Séance en hémicycle du mardi 31 juillet 2018 à 15h00
Motions de censure — Discussion commune et votes

Photo issue du site de l'Assemblée nationale ou de WikipediaValérie Rabault :

Monsieur le Premier ministre, depuis le 18 juillet, notre pays a été ballotté au gré de l'actualité médiatique et parlementaire et des révélations liées à ce qui est devenu l'affaire dite Benalla.

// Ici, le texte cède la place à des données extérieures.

(** [send_email] raises exactly when [SMTP_PORT] is set to a text that
    [int] does not accept. *)
Lemma send_email_raises_iff environ message :
  raised (send_email smtp environ message) ↔
  Py.int (default "0" (environ !! "SMTP_PORT")) = None.
Proof.
  unfold raised, send_email.
  destruct (Py.int (default "0" (environ !! "SMTP_PORT"))) as [port|].
  - split; [|done]. intros [e He]. revert He.
    destruct (environ !! "SMTP_HOST") as [[|??]|],
      (environ !! "SMTP_USER") as [[|??]|],
      (environ !! "SMTP_PASSWORD") as [[|??]|],
      (environ !! "SMTP_TO") as [[|??]|]; try done.
    case_decide; [done|]. by destruct (smtp _ _ _ _ _ _ _).
  - split; [done|]. eauto.
Qed.

(** With a credential missing and a port that [int] accepts (or no port
    at all), nothing is sent and the call returns. *)
Lemma send_email_skips environ message k port :
  k ∈ required_credentials → environ !! k = None →
  Py.int (default "0" (environ !! "SMTP_PORT")) = Some port →
  send_email smtp environ message = skipped.
Proof.
  intros Hk Hmiss Hport. unfold send_email. rewrite Hport.
  unfold required_credentials in Hk.
  repeat apply elem_of_cons in Hk as [->|Hk];
    [..|by apply elem_of_nil in Hk].
  - by rewrite Hmiss.
  - rewrite Hmiss in Hport. cbn in Hport. injection Hport as <-.
    by destruct (environ !! "SMTP_HOST") as [[|??]|],
      (environ !! "SMTP_USER") as [[|??]|],
      (environ !! "SMTP_PASSWORD") as [[|??]|],
      (environ !! "SMTP_TO") as [[|??]|].
  - rewrite Hmiss. by destruct (environ !! "SMTP_HOST") as [[|??]|].
  - rewrite Hmiss. by destruct (environ !! "SMTP_HOST") as [[|??]|],
      (environ !! "SMTP_USER") as [[|??]|].
  - rewrite Hmiss. by destruct (environ !! "SMTP_HOST") as [[|??]|],
      (environ !! "SMTP_USER") as [[|??]|],
      (environ !! "SMTP_PASSWORD") as [[|??]|].
Qed.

En dix jours, les Français et nous-mêmes avons découvert, stupéfaits, qu'un conseiller du président de la République s'était fait passer pour un policier le 1er mai, frappant à terre un homme, qu'il n'avait pas été sanctionné selon les procédures prévues par notre droit, qu'il exerçait en réalité des missions dépassant largement le périmètre de ses fonctions, qu'il n'avait pas été déclaré à la Haute Autorité pour la transparence de la vie publique, et que s'il avait en théorie subi une sanction présentée comme sévère en étant mis à pied quinze jours, il avait en réalité continué à être rémunéré.

Si les dérapages graves de M. Benalla avaient fait l'objet, dès le 1er mai, d'une sanction conforme au droit en vigueur, il n'y aurait pas eu d'affaire.